== EXTRACTED MATERIAL ==

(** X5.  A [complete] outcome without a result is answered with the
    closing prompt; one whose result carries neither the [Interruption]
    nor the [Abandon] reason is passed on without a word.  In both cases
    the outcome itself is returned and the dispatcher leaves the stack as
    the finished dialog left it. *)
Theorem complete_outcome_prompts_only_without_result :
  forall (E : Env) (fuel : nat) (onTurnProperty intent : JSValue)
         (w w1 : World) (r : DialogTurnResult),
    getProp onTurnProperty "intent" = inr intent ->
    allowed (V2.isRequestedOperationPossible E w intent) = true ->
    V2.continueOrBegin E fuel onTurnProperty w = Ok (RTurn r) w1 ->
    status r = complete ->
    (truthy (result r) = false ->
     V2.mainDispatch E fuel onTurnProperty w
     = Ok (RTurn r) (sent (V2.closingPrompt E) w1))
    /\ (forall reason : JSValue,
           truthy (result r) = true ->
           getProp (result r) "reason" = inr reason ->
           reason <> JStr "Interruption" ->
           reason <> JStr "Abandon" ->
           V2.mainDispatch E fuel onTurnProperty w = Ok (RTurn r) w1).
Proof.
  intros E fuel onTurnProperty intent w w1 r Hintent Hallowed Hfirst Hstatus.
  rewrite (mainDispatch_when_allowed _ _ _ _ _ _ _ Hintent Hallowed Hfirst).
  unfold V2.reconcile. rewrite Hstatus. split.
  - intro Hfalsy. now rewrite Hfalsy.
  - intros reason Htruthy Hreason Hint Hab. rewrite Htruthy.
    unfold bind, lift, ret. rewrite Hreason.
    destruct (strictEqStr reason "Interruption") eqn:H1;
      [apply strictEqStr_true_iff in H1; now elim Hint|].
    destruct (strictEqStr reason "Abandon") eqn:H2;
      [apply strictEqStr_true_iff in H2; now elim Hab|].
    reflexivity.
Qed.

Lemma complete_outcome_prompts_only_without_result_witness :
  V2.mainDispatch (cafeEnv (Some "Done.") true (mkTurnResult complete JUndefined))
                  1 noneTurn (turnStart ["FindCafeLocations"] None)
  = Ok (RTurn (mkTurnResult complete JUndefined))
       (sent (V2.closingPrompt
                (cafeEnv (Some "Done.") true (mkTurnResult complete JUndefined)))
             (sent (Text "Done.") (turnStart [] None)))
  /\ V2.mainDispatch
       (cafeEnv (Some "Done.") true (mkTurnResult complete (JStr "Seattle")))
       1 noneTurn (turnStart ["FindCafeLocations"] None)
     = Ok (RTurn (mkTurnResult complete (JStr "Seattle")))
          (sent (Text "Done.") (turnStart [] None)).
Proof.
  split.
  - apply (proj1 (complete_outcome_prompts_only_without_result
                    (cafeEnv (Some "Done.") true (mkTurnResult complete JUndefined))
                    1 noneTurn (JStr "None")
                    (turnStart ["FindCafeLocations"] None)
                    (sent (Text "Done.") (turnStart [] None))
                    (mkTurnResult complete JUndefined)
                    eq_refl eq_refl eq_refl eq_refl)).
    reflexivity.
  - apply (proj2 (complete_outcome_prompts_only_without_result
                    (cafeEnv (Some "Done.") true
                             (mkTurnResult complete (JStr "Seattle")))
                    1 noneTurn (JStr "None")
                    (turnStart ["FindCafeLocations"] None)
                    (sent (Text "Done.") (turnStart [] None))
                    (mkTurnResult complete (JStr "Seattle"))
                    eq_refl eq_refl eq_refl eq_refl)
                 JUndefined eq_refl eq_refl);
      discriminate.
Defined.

===
== EXTRACTED MATERIAL ==

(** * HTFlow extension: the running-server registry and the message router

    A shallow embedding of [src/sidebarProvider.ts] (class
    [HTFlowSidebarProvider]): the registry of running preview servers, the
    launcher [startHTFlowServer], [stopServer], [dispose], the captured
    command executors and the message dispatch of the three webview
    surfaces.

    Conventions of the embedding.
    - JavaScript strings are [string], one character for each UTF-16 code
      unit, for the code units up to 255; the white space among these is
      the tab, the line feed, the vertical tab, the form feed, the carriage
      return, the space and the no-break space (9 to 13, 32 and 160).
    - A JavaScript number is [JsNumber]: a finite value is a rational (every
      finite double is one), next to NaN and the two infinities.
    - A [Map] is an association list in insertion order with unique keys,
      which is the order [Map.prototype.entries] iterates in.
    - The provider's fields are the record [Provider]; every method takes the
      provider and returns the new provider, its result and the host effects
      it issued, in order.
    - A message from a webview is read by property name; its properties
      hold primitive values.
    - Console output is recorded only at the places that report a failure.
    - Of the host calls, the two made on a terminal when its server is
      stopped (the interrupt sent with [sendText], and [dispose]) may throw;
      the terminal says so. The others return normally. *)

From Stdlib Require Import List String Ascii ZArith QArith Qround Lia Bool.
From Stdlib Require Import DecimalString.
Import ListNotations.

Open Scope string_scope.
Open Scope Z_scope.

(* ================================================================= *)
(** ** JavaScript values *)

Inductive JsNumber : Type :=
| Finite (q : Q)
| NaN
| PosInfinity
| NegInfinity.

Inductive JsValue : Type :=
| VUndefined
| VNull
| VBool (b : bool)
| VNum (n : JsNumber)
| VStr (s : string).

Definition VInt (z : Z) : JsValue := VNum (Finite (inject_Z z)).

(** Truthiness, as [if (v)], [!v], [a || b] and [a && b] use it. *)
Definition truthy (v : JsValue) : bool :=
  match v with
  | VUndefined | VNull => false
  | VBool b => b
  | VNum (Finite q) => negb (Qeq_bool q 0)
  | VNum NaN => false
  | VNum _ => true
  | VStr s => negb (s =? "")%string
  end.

===

__PROBLEM STATEMENT__.
If a line in the data above includes the string "message", copy it.

__REPLY TO THE EXERCISE__.
(** * HTFlow extension: the running-server registry and the message router
    command executors and the message dispatch of the three webview
    - A message from a webview is read by property name; its properties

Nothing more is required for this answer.